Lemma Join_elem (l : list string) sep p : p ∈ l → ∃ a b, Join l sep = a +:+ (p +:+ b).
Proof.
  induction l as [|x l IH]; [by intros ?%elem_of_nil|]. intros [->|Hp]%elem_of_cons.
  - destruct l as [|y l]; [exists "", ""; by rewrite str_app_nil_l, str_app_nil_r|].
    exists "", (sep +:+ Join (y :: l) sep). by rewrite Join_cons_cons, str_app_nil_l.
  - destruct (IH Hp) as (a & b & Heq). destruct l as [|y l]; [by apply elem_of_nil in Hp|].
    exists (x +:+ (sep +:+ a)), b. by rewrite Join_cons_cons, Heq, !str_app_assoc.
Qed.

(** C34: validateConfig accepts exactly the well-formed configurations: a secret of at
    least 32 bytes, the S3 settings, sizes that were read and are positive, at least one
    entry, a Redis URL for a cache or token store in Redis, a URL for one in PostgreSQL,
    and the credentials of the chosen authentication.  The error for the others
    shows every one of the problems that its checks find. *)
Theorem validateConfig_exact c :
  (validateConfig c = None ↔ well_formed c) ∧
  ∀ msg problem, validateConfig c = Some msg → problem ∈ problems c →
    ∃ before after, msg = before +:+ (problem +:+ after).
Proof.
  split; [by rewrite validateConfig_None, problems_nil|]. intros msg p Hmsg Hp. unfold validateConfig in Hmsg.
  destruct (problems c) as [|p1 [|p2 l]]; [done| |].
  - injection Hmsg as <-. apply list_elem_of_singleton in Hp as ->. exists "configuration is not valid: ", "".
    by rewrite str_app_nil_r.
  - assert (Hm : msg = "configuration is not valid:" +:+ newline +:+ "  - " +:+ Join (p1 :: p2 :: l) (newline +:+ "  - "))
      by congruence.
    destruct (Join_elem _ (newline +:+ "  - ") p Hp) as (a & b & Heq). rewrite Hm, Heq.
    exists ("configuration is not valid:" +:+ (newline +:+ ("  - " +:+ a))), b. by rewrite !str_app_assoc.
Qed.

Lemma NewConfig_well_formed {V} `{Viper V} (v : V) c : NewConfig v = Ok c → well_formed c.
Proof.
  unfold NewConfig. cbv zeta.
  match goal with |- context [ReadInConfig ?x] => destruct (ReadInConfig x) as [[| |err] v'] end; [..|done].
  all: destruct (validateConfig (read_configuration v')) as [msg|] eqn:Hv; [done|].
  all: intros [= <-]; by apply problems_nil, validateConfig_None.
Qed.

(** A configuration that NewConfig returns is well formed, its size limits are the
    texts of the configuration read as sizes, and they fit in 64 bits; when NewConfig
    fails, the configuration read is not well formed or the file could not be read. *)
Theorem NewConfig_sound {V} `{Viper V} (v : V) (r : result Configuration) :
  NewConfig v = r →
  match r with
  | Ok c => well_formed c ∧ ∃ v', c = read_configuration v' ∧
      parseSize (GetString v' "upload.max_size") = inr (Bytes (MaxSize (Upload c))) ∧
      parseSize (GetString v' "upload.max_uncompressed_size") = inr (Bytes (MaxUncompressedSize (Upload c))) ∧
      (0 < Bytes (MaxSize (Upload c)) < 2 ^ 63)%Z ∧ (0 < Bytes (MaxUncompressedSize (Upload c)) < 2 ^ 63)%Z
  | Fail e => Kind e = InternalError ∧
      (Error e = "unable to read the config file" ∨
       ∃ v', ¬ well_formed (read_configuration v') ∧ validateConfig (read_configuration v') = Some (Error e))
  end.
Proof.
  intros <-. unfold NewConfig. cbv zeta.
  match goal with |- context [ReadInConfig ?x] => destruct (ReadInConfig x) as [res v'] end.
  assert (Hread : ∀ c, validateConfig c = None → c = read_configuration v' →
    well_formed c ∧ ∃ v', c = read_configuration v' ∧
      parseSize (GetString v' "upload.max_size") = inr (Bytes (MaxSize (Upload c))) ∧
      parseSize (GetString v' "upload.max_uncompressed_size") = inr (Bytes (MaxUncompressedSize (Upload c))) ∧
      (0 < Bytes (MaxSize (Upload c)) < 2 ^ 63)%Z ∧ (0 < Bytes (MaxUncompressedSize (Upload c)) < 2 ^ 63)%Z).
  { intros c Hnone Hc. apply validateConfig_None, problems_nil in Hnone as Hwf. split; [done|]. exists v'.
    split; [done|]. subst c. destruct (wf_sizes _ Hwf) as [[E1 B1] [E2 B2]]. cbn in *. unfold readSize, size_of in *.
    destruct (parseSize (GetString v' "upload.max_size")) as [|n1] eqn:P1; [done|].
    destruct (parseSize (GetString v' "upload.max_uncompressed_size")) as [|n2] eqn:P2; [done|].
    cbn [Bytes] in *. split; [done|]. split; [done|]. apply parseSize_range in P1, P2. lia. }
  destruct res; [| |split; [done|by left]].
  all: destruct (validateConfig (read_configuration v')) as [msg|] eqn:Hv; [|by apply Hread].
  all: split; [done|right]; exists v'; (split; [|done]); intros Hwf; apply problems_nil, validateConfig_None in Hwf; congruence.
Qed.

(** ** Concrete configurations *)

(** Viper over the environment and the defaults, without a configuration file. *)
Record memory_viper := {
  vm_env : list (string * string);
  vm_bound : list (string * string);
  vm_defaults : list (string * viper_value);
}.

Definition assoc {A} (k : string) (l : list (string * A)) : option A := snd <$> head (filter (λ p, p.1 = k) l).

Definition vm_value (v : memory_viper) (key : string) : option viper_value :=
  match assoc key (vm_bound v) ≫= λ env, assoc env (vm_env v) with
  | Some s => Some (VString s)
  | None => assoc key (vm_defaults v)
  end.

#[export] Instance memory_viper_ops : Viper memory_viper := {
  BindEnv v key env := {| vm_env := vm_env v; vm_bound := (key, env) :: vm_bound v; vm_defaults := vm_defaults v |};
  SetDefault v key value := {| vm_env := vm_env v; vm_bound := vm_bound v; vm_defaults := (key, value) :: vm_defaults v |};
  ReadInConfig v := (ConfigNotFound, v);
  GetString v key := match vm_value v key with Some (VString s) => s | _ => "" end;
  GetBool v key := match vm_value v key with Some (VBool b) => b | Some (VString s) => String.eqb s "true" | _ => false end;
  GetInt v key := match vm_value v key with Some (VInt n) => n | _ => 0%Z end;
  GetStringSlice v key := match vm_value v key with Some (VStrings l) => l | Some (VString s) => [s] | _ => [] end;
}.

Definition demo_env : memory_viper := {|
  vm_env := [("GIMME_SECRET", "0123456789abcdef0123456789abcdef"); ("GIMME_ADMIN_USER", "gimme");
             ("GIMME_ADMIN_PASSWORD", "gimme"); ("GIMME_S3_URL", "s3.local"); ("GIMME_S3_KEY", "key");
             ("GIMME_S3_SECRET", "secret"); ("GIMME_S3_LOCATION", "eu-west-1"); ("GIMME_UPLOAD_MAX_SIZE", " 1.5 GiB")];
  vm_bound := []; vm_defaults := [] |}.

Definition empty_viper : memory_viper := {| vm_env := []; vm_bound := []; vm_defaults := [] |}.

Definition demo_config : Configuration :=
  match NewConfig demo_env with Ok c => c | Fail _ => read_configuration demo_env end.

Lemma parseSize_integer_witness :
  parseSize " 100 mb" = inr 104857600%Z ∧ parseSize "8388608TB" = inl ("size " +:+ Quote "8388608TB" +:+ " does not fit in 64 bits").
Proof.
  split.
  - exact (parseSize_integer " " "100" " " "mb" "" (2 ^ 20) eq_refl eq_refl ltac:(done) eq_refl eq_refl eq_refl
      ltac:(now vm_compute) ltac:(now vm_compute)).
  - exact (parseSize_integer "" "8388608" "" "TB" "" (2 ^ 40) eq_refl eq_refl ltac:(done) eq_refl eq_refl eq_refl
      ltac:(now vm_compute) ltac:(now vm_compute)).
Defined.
---------------
Exercise brief
Restate word for word only the lines above from the line containing "c)) < 2 ^ 63)%Z)." to the line containing "[|n2] eqn:P2; [done|].", both of them included.

Final answer
      (0 < Bytes (MaxSize (Upload c)) < 2 ^ 63)%Z ∧ (0 < Bytes (MaxUncompressedSize (Upload c)) < 2 ^ 63)%Z).
  { intros c Hnone Hc. apply validateConfig_None, problems_nil in Hnone as Hwf. split; [done|]. exists v'.
    split; [done|]. subst c. destruct (wf_sizes _ Hwf) as [[E1 B1] [E2 B2]]. cbn in *. unfold readSize, size_of in *.
    destruct (parseSize (GetString v' "upload.max_size")) as [|n1] eqn:P1; [done|].
    destruct (parseSize (GetString v' "upload.max_uncompressed_size")) as [|n2] eqn:P2; [done|].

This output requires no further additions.